▶ **WORK ORDER**: Begin at the top of the records and copy each line exactly. The line containing "exists m', st16 m (q + 2) c = Some m' /\" is the last one to include.

▶ **DATA LISTING**:

Lemma flag_clear c k j :
  0 <= k -> 0 <= j ->
  flag (Z.land c (Z.lnot (2 ^ j))) (2 ^ k) = negb (k =? j) && flag c (2 ^ k).
Proof.
  intros Hk Hj. rewrite !flag_bit, Z.land_spec, Z.lnot_spec, Z.pow2_bits_eqb, andb_comm by done.
  by rewrite Z.eqb_sym.
Qed.

Definition with_control (v : descriptor) (c : Z) : descriptor :=
  mkSd (sbz v) c (owner v) (group v) (sacl v) (dacl v).

Definition relative (v : descriptor) : descriptor := with_control v (Z.lor (control v) SE_SELF_RELATIVE).
Definition absolute (v : descriptor) : descriptor :=
  with_control v (Z.land (control v) (Z.lnot SE_SELF_RELATIVE)).

Lemma sd_control m q v w rest :
  0 <= control v < 2 ^ 16 -> has m q (sd_bytes v w ++ rest) -> SdControl m q = Some (control v).
Proof. intros Hc [H _]%has_app. apply sd_fields in H. apply ld16_has; tauto. Qed.

Lemma store_control m q v w rest c :
  has m q (sd_bytes v w ++ rest) ->
  exists m', st16 m (q + 2) c = Some m' /\
    has m' q (sd_bytes (with_control v (u16 c)) w ++ rest) /\ same_except m m' (q + 2) 2.
Proof.
  intros H. unfold sd_bytes in H. rewrite <- !app_assoc in H.
  destruct (store_middle m q _ _ (enc 2 c) _ H) as (m' & E & G & S); [done|].
  exists m'. split_and!; [done| |done]. unfold sd_bytes, with_control. simpl control.
  rewrite <- !app_assoc. replace (enc 2 (u16 c)) with (enc 2 c); [done|].
  unfold enc, u16, u8. change (2 ^ 16) with (2 ^ 8 * 2 ^ 8).
  rewrite Z.rem_mul_r by lia. f_equal.
  - rewrite Z.mul_comm, Z.mod_add, Z.mod_mod by lia. done.
  - f_equal. rewrite (Z.mul_comm (2 ^ 8)), Z.div_add by lia.
    rewrite (Z.div_small (c mod 2 ^ 8)) by (apply Z.mod_pos_bound; lia).
    by rewrite Z.add_0_l, Z.mod_mod by lia.
Qed.

Lemma control_lor_range c : 0 <= c < 2 ^ 16 -> 0 <= Z.lor c SE_SELF_RELATIVE < 2 ^ 16.
Proof. intros H. apply lor_range; unfold SE_SELF_RELATIVE; lia. Qed.

Lemma control_land_range c : 0 <= c < 2 ^ 16 -> 0 <= Z.land c (Z.lnot SE_SELF_RELATIVE) < 2 ^ 16.
Proof.
  intros H. apply bits_range; [lia| |].
  - apply Z.land_nonneg. left. lia.
  - intros i Hi. rewrite Z.land_spec. by rewrite (testbit_above 16 c) by lia.
Qed.

(** ** To the self-relative form *)

Definition offset (b : list Z) (x : Z) : Z := match b with [] => 0 | _ => x end.

(** The words of the self-relative form: SACL, DACL, owner and group behind the structure. *)
Definition relative_words (v : descriptor) : words :=
  let bs := acl_blob (sacl v) in let bd := acl_blob (dacl v) in
  let bo := sid_blob (owner v) in let bg := sid_blob (group v) in
  mkWords (offset bo (20 + len (bs ++ bd))) (offset bg (20 + len ((bs ++ bd) ++ bo)))
    (offset bs 20) (offset bd (20 + len bs)).

Definition relative_bytes (v : descriptor) : list Z :=
  sd_bytes (relative v) (relative_words v) ++
  ((acl_blob (sacl v) ++ acl_blob (dacl v)) ++ sid_blob (owner v)) ++ sid_blob (group v).

Lemma len_app a b : len (a ++ b) = len a + len b.
Proof. unfold len. rewrite length_app. lia. Qed.

Lemma len_nonneg a : 0 <= len a.
Proof. unfold len. lia. Qed.

Lemma length_relative_bytes v : len (relative_bytes v) = sd_size v.
Proof.
  unfold relative_bytes, sd_size. rewrite !len_app. unfold len at 1. rewrite length_sd_bytes. lia.
Qed.

(** The components where the words of the self-relative form lead. *)
Lemma relative_sid m q c o x :
  flag c SE_SELF_RELATIVE = true -> 0 < q -> 0 < x -> q + x + len (sid_blob o) <= 2 ^ 31 ->
  (forall s, o = Some s -> wf_sid s) -> has m (q + x) (sid_blob o) ->
  sid_part m (Target c q (offset (sid_blob o) x)) o.
Proof.
  intros Hf Hq Hx Hmax Hw Hh. unfold Target. rewrite Hf. destruct o as [s|]; [|done].
  pose proof (len_nonneg (sid_blob (Some s))). simpl offset.
  destruct (Z.eqb_spec x 0); [lia|]. rewrite u32_small by lia. unfold sid_part.
  unfold len, sid_blob, from_option in *. split_and!; [lia|lia|]. split; [by apply Hw|done].
Qed.

Lemma relative_acl m q c o x :
  flag c SE_SELF_RELATIVE = true -> 0 < q -> 0 < x -> q + x + len (acl_blob o) <= 2 ^ 31 ->
  (forall a, o = Some a -> exists p, acl_ok p a) -> has m (q + x) (acl_blob o) ->
  acl_part m (Target c q (offset (acl_blob o) x)) o.
Proof.
  intros Hf Hq Hx Hmax Hw Hh. unfold Target. rewrite Hf. destruct o as [a|]; [|done].
  pose proof (len_nonneg (acl_blob (Some a))). simpl offset.
  destruct (Z.eqb_spec x 0); [lia|]. rewrite u32_small by lia. unfold acl_part.
  unfold len, acl_blob, from_option in *. rewrite length_acl_bytes in *.
  destruct (Hw a eq_refl) as [p [A1 A2 A3 A4]]. apply acl_at_bytes. split; [|done]. split; try done; lia.
Qed.

Lemma sid_part_wf m q o : sid_part m q o -> forall s, o = Some s -> wf_sid s.
Proof. intros H s ->. apply H. Qed.

Lemma acl_part_ok m q o : acl_part m q o -> forall a, o = Some a -> exists p, acl_ok p a.
Proof. intros H a ->. apply acl_at_bytes in H as [? _]. by eexists. Qed.

(** A pointer that is null unless the ACL is present. *)
Lemma relative_present m (b : bool) r o m0 q0 :
  acl_part m0 (if b then q0 else 0) o -> (b = true -> acl_part m r o) ->
  acl_part m (if b then r else 0) o.
Proof.
  destruct b; [by auto|]. destruct o as [a|]; [|done]. intros H _. by destruct (acl_pos _ _ _ H).
Qed.

Lemma relative_flags v :
  flag (control (relative v)) SE_SELF_RELATIVE = true /\
  flag (control (relative v)) SE_SACL_PRESENT = flag (control v) SE_SACL_PRESENT /\
  flag (control (relative v)) SE_DACL_PRESENT = flag (control v) SE_DACL_PRESENT.
Proof.
  split_and!.
  - apply (flag_lor (control v) 15 15); lia.
  - apply (flag_lor (control v) 4 15); lia.
  - apply (flag_lor (control v) 2 15); lia.
Qed.

(** The bytes of the self-relative form are a descriptor. *)
Lemma relative_sd_in m m' p v w q :
  sd_in m p v w -> 0 < q -> q + sd_size v <= 2 ^ 31 -> has m' q (relative_bytes v) ->
  sd_in m' q (relative v) (relative_words v).
Proof.
  intros Hsd Hq Hmax Hh. pose proof (sd_size_range Hsd) as Hsz.
  unfold sd_size in Hmax, Hsz. destruct Hsd as [_ (R1 & R2 & _) _ Po Pg Ps Pd].
  unfold relative_bytes in Hh. rewrite !has_app, length_sd_bytes, !length_app, !Nat2Z.inj_add in Hh.
  destruct Hh as (H0 & ((Hs & Hd) & Ho) & Hg). change (Z.of_nat 20) with 20 in *.
  rewrite Z.add_assoc in Ho. rewrite !Z.add_assoc in Hg.
  destruct (relative_flags v) as (Hrel & Hfs & Hfd).
  pose proof (len_nonneg (acl_blob (sacl v))). pose proof (len_nonneg (acl_blob (dacl v))).
  pose proof (len_nonneg (sid_blob (owner v))). pose proof (len_nonneg (sid_blob (group v))).
  assert (Hoff : forall b x, 0 <= x < 2 ^ 32 -> is_word (offset b x)).
  { intros [|??] x Hx; unfold is_word; simpl; lia. }
  split; [lia| |done|..].
  - split_and!; [done|by apply control_lor_range|by apply control_lor_range|..];
      apply Hoff; rewrite ?len_app; lia.
  - apply relative_sid; rewrite ?len_app, ?Z.add_assoc; try done; try lia. all: cbn [owner group sacl dacl relative with_control]; first [lia|by eapply sid_part_wf|exact Ho|exact Hg].
  - apply relative_sid; rewrite ?len_app, ?Z.add_assoc; try done; try lia. all: cbn [owner group sacl dacl relative with_control]; first [lia|by eapply sid_part_wf|exact Ho|exact Hg].
  - eapply relative_present; [|intros _].
    + unfold sacl_ptr in Ps. rewrite Hfs. exact Ps.
    + apply relative_acl; try done; try lia. all: cbn [owner group sacl dacl relative with_control]; first [lia|by eapply acl_part_ok|exact Hs].
  - eapply relative_present; [|intros _].
    + unfold dacl_ptr in Pd. rewrite Hfd. exact Pd.
    + apply relative_acl; rewrite ?Z.add_assoc; try done; try lia.
      all: cbn [owner group sacl dacl relative with_control]; first [lia|by eapply acl_part_ok|exact Hd].
Qed.

Definition no_words : words := mkWords 0 0 0 0.

Lemma relative_words_built v :
  word_for 8 (word_for 4 (word_for 16 (word_for 12 no_words (acl_blob (sacl v)) 20)
    (acl_blob (dacl v)) (20 + len (acl_blob (sacl v))))
    (sid_blob (owner v)) (20 + len (acl_blob (sacl v) ++ acl_blob (dacl v))))
    (sid_blob (group v)) (20 + len ((acl_blob (sacl v) ++ acl_blob (dacl v)) ++ sid_blob (owner v)))
  = relative_words v.
Proof.
  unfold relative_words.
  by destruct (acl_blob (sacl v)), (acl_blob (dacl v)), (sid_blob (owner v)), (sid_blob (group v)).
Qed.

(** The zeroed buffer with the first four bytes of the descriptor. *)
Lemma relative_start m p v w q old :
  sd_in m p v w -> has m q old -> len old = sd_size v -> apart q (sd_size v) (p, 20) ->
  exists m1 m2, RtlZeroMemory m q (sd_size v) = Some m1 /\ RtlCopyMemory m1 q p 4 = Some m2 /\
    has m2 q (sd_bytes v no_words ++ replicate (Z.to_nat (sd_size v - 20)) 0) /\
    same_except m m1 q (sd_size v) /\ same_except m m2 q (sd_size v).
Proof.
  intros Hsd Hold Hlen Hap. pose proof (sd_size_range Hsd) as Hsz. unfold len in Hlen.
  destruct (store_at m q old (replicate (Z.to_nat (sd_size v)) 0) Hold) as (m1 & E1 & G1 & S1 & _).
  { rewrite length_replicate. lia. }
  rewrite Hlen in S1. exists m1. unfold RtlZeroMemory. rewrite E1.
  assert (has m1 p (sd_bytes v w)) as Hp.
  { eapply has_frame; [apply Hsd|exact S1|]. rewrite length_sd_bytes. exact Hap. }
  unfold sd_bytes in Hp. rewrite app_assoc in Hp. apply has_app in Hp as [Hp _].
  replace (Z.to_nat (sd_size v)) with (4 + (16 + Z.to_nat (sd_size v - 20)))%nat in G1 by lia.
  rewrite replicate_add in G1. 
  destruct (store_middle m1 q [] (replicate 4 0)
    ([SECURITY_DESCRIPTOR_REVISION; sbz v] ++ enc 2 (control v)) _ G1) as (m2 & E2 & G2 & S2); [done|].
  exists m2. split_and!; [done| | |exact S1|].
  - unfold RtlCopyMemory, RtlMoveMemory. unfold has in Hp. change (Z.to_nat 4) with 4%nat.
    change (length ([SECURITY_DESCRIPTOR_REVISION; sbz v] ++ enc 2 (control v))) with 4%nat in Hp.
    rewrite Hp. cbn [mbind option_bind]. simpl in E2. by rewrite Z.add_0_r in E2.
  - rewrite app_nil_l, replicate_add in G2. unfold sd_bytes. rewrite <- !app_assoc in *. exact G2.
  - simpl in S2. rewrite Z.add_0_r in S2. intros r Hr. rewrite S2, S1 by lia. done.
Qed.

(** One component after the other, with the memory that was changed so far; [N] is the size of
    the whole buffer. *)
Lemma relative_copy m m1 q v w d b rest k src N :
  N = 20 + len d + len b + len rest -> same_except m m1 q N ->
  has m1 q (sd_bytes v w ++ d ++ replicate (length (b ++ rest)) 0) ->
  is_member k -> has m src b -> apart q N (src, len b) -> 0 < q -> q + N < 2 ^ 32 ->
  exists m2, CopyComponent m1 q (q + 20 + len d) src (len b) k = Some (m2, q + 20 + len (d ++ b)) /\
    has m2 q (sd_bytes v (word_for k w b (20 + len d)) ++ (d ++ b) ++ replicate (length rest) 0) /\
    same_except m m2 q N.
Proof.
  intros -> S1 H Hk Hsrc Ha Hq Hmax. rewrite length_app, replicate_add in H.
  assert (len (replicate (length rest) 0) = len rest) as Hl by (unfold len; by rewrite length_replicate).
  destruct (CopyComponent_run m1 q v w d b (replicate (length b) 0) (replicate (length rest) 0) k src)
    as (m2 & E & G & S); rewrite ?Hl; try done; try lia.
  - by rewrite length_replicate.
  - eapply has_frame; [exact Hsrc|exact S1|exact Ha].
  - exists m2. rewrite len_app, Z.add_assoc. split_and!; [done|done|].
    rewrite Hl in S. by eapply same_except_trans.
Qed.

▶ **EXPECTED ANSWER**:
Lemma flag_clear c k j :
  0 <= k -> 0 <= j ->
  flag (Z.land c (Z.lnot (2 ^ j))) (2 ^ k) = negb (k =? j) && flag c (2 ^ k).
Proof.
  intros Hk Hj. rewrite !flag_bit, Z.land_spec, Z.lnot_spec, Z.pow2_bits_eqb, andb_comm by done.
  by rewrite Z.eqb_sym.
Qed.

Definition with_control (v : descriptor) (c : Z) : descriptor :=
  mkSd (sbz v) c (owner v) (group v) (sacl v) (dacl v).

Definition relative (v : descriptor) : descriptor := with_control v (Z.lor (control v) SE_SELF_RELATIVE).
Definition absolute (v : descriptor) : descriptor :=
  with_control v (Z.land (control v) (Z.lnot SE_SELF_RELATIVE)).

Lemma sd_control m q v w rest :
  0 <= control v < 2 ^ 16 -> has m q (sd_bytes v w ++ rest) -> SdControl m q = Some (control v).
Proof. intros Hc [H _]%has_app. apply sd_fields in H. apply ld16_has; tauto. Qed.

Lemma store_control m q v w rest c :
  has m q (sd_bytes v w ++ rest) ->
  exists m', st16 m (q + 2) c = Some m' /\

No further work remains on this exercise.